● WORK REQUIRED
Among the lines below, keep only those from the one containing "match ix_Entries d k with" through the one containing "if (minTime >? max)", and reproduce them exactly.

● TASK MATERIAL
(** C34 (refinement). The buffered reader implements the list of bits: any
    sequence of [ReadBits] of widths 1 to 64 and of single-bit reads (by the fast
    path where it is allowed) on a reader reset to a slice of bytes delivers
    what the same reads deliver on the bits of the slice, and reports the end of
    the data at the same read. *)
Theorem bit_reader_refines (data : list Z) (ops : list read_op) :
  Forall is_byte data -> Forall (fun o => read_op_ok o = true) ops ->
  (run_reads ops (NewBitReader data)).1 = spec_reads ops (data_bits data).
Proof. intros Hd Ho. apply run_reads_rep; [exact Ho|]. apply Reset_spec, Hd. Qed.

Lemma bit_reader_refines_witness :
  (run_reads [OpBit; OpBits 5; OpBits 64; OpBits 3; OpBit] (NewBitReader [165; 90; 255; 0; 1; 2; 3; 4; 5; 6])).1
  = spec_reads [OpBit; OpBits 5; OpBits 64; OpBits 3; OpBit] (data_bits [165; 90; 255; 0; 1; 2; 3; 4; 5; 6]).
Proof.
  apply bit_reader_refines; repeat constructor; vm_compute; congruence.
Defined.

* * *

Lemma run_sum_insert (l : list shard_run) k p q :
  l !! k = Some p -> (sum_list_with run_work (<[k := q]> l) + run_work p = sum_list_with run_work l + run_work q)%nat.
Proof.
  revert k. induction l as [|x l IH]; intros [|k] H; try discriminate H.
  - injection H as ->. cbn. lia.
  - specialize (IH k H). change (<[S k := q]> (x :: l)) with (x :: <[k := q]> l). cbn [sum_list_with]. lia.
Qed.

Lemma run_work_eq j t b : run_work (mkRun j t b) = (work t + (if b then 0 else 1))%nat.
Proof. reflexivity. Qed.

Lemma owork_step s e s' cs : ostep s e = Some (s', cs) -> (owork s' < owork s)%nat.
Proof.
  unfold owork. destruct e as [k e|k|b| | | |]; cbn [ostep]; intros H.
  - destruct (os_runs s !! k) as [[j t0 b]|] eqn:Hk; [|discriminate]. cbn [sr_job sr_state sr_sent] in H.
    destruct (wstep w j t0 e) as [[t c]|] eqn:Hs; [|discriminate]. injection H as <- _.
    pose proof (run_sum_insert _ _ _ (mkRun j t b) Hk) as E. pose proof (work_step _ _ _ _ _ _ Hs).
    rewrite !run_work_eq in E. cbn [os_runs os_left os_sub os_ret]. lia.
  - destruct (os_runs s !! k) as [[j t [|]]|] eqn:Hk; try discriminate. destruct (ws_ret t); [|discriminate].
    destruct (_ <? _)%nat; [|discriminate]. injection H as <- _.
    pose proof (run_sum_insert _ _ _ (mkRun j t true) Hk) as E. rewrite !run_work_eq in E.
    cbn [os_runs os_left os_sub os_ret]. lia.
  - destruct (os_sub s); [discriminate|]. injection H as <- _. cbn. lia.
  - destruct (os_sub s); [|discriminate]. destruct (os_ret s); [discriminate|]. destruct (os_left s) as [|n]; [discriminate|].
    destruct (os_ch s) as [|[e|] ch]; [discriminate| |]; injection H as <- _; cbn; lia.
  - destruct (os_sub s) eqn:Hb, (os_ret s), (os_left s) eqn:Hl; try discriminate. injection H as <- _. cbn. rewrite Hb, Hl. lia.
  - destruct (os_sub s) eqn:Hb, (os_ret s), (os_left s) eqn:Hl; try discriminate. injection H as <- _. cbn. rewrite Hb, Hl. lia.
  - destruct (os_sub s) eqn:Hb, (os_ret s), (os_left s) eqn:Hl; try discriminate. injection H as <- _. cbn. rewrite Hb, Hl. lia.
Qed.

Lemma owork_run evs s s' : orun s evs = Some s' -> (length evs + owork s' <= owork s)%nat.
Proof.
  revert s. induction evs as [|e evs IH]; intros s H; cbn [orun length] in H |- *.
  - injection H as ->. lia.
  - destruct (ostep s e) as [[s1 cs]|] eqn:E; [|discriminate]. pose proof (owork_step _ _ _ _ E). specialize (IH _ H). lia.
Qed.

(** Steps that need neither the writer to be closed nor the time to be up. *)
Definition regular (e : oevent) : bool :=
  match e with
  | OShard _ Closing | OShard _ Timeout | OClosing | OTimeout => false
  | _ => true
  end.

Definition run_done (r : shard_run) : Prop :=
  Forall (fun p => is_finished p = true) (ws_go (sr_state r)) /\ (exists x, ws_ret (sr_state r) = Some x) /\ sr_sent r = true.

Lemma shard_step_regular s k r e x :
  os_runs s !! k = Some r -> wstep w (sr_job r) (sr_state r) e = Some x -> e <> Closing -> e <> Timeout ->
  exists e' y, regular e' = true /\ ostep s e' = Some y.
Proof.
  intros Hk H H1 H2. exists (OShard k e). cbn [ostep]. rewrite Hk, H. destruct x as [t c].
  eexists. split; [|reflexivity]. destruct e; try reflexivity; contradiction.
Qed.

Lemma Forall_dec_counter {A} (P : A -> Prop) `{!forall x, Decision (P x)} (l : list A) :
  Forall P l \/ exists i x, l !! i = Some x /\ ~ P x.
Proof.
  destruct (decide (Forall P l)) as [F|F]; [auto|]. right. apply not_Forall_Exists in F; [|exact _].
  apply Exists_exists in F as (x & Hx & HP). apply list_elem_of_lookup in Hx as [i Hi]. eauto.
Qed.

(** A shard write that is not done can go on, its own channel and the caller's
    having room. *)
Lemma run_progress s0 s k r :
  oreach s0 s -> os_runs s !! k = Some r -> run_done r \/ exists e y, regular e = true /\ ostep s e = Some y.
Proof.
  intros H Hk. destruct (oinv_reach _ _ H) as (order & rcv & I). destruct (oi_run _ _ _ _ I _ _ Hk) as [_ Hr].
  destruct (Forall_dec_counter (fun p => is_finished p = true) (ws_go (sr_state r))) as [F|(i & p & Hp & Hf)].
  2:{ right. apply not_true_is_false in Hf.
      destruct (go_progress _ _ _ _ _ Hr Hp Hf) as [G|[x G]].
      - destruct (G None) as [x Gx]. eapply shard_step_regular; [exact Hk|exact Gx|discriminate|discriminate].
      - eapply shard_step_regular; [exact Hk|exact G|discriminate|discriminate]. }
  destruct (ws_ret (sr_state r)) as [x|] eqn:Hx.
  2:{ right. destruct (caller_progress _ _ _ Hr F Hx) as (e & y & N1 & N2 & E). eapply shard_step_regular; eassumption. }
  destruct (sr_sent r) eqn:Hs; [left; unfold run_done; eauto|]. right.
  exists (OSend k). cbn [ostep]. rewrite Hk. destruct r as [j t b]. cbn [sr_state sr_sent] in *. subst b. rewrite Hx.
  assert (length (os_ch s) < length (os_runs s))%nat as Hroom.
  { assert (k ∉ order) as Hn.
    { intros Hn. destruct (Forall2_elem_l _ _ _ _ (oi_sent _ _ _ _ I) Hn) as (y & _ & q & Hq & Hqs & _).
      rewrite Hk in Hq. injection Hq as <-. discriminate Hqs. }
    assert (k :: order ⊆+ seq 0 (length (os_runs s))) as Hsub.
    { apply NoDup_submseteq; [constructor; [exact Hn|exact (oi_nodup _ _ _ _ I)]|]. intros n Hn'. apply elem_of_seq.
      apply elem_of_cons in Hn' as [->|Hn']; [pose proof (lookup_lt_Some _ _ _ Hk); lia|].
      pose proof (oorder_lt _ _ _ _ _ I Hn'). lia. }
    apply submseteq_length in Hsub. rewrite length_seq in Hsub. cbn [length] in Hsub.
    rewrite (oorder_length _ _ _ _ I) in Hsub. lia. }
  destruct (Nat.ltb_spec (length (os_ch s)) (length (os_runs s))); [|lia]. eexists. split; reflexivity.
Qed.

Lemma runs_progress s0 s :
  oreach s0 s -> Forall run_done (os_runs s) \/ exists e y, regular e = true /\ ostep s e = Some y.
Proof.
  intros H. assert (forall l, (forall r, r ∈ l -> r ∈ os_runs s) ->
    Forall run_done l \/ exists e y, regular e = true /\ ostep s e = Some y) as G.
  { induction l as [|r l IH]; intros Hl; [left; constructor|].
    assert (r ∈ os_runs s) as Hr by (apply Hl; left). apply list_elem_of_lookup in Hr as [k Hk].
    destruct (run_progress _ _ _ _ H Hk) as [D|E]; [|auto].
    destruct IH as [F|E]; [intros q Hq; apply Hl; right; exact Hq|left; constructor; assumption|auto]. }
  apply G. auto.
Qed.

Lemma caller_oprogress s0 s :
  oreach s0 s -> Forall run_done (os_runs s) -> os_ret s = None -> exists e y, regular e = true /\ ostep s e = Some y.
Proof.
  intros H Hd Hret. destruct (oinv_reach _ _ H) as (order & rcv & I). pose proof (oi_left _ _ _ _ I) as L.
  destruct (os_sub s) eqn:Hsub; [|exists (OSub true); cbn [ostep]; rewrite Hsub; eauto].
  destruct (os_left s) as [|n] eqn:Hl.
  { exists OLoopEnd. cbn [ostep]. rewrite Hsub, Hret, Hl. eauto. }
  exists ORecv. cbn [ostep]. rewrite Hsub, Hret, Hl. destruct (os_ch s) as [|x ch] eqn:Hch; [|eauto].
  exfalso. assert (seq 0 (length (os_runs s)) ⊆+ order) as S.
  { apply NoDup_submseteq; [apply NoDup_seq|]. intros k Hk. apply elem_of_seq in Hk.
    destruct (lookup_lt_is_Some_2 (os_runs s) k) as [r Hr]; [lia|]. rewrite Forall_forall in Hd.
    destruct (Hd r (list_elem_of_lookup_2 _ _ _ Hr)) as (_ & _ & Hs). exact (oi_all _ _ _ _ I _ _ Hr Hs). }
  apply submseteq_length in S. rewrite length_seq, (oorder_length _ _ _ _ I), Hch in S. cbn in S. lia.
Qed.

--

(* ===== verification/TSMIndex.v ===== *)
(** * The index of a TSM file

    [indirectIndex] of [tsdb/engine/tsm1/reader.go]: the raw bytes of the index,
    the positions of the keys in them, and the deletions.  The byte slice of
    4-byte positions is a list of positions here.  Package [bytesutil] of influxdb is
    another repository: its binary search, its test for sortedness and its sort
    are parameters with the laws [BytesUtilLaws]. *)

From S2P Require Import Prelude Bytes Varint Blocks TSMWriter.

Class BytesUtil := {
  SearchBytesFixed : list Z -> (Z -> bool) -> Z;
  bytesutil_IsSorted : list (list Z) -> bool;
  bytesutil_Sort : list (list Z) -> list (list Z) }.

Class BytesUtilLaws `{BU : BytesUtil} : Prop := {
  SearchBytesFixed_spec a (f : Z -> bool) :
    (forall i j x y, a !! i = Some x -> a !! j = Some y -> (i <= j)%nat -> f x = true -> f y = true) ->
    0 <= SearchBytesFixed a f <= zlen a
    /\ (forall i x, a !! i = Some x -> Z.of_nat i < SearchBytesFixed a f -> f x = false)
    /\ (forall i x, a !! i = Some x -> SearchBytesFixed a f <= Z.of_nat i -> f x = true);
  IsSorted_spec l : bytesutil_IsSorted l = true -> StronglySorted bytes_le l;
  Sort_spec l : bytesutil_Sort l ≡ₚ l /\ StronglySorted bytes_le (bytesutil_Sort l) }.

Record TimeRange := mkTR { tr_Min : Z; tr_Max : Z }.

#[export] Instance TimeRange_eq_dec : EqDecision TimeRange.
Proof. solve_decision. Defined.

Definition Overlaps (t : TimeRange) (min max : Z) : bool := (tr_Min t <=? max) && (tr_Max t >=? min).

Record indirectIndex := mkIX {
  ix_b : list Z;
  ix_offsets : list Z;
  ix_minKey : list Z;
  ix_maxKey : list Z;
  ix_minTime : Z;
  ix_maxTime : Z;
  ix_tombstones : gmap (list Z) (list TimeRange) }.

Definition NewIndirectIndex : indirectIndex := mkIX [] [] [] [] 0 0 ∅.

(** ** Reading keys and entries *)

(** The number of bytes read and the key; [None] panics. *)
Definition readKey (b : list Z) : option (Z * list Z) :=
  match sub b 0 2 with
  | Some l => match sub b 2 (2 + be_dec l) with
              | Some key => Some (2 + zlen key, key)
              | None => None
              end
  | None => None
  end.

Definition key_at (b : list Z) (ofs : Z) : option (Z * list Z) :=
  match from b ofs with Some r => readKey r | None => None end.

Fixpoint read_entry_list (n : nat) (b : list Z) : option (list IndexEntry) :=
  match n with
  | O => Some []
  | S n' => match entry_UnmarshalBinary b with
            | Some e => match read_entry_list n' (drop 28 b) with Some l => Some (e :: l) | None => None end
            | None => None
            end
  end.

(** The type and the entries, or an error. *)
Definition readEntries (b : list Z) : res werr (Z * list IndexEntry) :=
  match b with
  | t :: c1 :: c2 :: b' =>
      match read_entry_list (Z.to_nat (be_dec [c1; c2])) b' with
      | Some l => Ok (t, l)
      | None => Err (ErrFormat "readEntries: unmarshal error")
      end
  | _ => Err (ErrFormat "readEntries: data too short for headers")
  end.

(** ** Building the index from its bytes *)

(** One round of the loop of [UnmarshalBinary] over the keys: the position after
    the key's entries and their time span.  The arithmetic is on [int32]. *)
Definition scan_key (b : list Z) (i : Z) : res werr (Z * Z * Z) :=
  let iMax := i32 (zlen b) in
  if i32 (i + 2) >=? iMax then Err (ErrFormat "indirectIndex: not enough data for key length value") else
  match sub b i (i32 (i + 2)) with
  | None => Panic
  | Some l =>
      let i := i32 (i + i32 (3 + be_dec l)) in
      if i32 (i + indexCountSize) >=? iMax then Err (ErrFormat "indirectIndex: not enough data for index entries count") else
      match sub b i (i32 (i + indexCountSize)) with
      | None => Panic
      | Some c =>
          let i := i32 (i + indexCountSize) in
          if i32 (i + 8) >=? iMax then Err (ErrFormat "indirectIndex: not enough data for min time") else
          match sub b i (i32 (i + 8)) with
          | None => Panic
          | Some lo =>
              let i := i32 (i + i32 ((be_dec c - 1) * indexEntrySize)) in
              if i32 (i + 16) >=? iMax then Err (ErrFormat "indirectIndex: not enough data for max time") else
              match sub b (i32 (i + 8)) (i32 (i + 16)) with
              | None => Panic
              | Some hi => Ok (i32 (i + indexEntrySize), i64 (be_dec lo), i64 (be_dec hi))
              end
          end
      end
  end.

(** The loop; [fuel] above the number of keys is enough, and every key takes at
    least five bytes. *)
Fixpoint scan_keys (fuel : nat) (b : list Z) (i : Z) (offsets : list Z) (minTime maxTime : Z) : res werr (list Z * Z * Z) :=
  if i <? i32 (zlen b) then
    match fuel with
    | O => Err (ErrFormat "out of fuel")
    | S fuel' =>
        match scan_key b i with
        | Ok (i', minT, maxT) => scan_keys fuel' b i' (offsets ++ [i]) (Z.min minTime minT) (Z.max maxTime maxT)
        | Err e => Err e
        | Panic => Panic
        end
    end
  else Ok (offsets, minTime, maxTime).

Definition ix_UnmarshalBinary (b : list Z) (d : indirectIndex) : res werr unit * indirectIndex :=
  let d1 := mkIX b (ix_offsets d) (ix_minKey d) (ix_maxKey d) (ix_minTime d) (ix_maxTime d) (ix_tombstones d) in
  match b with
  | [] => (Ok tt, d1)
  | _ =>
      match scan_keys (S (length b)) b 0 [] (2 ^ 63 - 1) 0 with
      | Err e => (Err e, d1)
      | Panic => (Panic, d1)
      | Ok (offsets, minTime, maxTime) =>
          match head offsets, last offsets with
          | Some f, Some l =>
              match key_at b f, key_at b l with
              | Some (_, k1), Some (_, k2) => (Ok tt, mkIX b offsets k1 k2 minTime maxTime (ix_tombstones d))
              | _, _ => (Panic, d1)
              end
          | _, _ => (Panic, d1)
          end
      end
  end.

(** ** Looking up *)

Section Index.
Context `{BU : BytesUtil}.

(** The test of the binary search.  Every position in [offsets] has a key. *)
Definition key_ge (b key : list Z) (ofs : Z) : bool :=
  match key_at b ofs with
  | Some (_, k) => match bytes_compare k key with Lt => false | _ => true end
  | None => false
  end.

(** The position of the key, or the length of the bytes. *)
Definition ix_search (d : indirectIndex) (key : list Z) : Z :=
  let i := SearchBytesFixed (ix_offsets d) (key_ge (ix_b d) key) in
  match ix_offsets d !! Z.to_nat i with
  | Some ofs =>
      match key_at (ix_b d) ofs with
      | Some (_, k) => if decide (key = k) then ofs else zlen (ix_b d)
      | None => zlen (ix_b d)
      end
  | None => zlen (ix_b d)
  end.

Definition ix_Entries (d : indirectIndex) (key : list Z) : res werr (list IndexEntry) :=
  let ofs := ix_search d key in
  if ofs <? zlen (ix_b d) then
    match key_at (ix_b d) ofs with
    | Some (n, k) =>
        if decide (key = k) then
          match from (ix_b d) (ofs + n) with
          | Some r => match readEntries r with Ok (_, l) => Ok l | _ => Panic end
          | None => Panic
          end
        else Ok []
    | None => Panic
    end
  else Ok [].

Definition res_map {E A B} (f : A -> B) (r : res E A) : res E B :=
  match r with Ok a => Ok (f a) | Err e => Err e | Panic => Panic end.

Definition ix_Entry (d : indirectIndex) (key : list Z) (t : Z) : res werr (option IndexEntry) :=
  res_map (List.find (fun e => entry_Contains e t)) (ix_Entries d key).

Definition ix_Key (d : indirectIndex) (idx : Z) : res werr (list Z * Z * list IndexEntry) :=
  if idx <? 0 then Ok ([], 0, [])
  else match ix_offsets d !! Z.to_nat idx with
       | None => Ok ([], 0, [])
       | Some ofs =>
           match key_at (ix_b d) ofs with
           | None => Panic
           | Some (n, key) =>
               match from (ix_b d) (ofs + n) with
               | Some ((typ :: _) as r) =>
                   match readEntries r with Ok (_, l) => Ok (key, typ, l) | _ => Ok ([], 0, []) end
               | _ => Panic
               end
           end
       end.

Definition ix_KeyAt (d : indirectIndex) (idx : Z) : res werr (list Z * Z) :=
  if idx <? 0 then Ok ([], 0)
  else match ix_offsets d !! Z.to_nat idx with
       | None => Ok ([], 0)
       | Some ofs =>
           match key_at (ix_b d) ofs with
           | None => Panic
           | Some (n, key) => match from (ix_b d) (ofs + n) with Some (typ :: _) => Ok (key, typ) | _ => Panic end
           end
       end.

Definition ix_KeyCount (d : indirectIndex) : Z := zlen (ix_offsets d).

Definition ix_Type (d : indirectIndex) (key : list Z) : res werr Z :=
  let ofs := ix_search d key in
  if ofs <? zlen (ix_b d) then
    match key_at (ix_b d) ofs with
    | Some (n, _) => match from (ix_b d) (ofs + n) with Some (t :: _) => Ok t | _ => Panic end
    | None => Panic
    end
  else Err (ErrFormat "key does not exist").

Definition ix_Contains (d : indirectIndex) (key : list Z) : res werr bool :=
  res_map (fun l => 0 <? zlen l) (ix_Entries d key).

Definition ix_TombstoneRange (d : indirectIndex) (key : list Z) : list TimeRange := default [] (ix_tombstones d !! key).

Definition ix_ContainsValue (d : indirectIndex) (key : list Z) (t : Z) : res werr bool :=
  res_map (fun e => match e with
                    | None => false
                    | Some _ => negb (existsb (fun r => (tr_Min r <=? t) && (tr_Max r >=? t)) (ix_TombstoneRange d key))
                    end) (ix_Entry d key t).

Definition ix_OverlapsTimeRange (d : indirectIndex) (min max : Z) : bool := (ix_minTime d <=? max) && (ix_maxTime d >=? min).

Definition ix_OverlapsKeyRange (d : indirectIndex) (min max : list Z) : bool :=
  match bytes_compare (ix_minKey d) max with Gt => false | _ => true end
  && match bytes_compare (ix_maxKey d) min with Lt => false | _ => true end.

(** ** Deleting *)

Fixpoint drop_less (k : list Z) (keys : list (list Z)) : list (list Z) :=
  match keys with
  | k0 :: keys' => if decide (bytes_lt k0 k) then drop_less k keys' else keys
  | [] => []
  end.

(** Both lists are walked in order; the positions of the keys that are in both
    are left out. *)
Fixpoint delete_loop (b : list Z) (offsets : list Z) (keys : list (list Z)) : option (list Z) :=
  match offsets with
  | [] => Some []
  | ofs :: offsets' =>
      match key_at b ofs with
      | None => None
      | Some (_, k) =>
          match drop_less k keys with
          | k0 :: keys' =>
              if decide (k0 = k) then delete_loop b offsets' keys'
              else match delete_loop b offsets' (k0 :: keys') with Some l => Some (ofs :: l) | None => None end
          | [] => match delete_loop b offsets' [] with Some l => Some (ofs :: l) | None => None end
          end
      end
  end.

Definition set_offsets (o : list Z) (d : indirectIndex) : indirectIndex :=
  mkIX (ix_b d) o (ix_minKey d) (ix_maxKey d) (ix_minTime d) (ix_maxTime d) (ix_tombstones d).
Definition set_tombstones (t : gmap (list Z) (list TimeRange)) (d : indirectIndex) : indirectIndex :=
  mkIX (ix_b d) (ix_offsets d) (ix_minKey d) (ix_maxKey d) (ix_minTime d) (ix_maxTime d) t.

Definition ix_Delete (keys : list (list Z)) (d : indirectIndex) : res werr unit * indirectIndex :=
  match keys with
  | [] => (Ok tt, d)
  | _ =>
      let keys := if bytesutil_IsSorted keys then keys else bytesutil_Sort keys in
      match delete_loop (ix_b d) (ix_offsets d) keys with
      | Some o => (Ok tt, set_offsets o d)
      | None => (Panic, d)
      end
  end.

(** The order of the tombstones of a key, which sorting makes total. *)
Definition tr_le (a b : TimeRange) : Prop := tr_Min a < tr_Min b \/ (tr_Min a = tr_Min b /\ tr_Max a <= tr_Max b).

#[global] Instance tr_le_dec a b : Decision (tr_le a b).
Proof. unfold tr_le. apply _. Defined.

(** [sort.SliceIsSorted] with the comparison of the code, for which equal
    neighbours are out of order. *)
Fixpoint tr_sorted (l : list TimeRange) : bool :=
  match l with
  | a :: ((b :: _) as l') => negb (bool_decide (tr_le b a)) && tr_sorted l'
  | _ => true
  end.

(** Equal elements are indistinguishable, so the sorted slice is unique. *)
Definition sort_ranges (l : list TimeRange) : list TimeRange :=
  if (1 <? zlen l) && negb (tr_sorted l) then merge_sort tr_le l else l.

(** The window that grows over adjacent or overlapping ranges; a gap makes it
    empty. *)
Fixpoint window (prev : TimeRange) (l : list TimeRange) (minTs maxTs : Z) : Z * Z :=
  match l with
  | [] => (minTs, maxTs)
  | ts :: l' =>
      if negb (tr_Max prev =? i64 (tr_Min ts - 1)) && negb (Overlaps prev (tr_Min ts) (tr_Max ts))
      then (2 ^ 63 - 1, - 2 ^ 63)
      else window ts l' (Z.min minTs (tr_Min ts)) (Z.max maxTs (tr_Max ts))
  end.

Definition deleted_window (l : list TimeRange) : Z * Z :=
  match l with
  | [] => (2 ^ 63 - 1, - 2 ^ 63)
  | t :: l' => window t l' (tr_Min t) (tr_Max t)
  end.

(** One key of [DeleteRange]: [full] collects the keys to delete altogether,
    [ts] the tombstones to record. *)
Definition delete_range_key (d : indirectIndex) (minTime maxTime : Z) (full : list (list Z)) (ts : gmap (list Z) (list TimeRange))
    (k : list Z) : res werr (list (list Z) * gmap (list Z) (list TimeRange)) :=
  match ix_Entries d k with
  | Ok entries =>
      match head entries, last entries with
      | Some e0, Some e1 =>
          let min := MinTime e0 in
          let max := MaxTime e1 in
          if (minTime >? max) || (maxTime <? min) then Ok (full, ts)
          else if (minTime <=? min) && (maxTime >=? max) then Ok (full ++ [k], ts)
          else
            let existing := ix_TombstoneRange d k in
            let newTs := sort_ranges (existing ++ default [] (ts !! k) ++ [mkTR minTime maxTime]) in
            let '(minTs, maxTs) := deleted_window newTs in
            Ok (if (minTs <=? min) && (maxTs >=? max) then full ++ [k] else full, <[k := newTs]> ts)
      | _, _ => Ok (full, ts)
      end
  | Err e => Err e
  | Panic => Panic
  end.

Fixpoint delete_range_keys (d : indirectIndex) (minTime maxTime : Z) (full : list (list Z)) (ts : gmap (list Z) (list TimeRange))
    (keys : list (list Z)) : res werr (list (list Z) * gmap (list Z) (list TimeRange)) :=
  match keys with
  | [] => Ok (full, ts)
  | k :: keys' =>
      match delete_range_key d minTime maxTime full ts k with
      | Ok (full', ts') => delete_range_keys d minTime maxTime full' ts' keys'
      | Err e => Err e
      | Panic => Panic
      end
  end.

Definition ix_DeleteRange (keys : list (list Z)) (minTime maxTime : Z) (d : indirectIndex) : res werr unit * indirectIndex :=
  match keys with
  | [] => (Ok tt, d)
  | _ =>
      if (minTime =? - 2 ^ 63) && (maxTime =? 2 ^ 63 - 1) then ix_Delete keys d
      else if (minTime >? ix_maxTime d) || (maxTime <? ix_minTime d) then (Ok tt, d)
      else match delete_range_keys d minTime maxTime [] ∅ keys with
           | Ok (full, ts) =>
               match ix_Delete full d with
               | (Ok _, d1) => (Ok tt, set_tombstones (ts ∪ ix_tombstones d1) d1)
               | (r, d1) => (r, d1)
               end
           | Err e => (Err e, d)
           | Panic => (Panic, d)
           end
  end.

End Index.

● SOLUTION FOR THIS PROBLEM
  match ix_Entries d k with
  | Ok entries =>
      match head entries, last entries with
      | Some e0, Some e1 =>
          let min := MinTime e0 in
          let max := MaxTime e1 in
          if (minTime >? max) || (maxTime <? min) then Ok (full, ts)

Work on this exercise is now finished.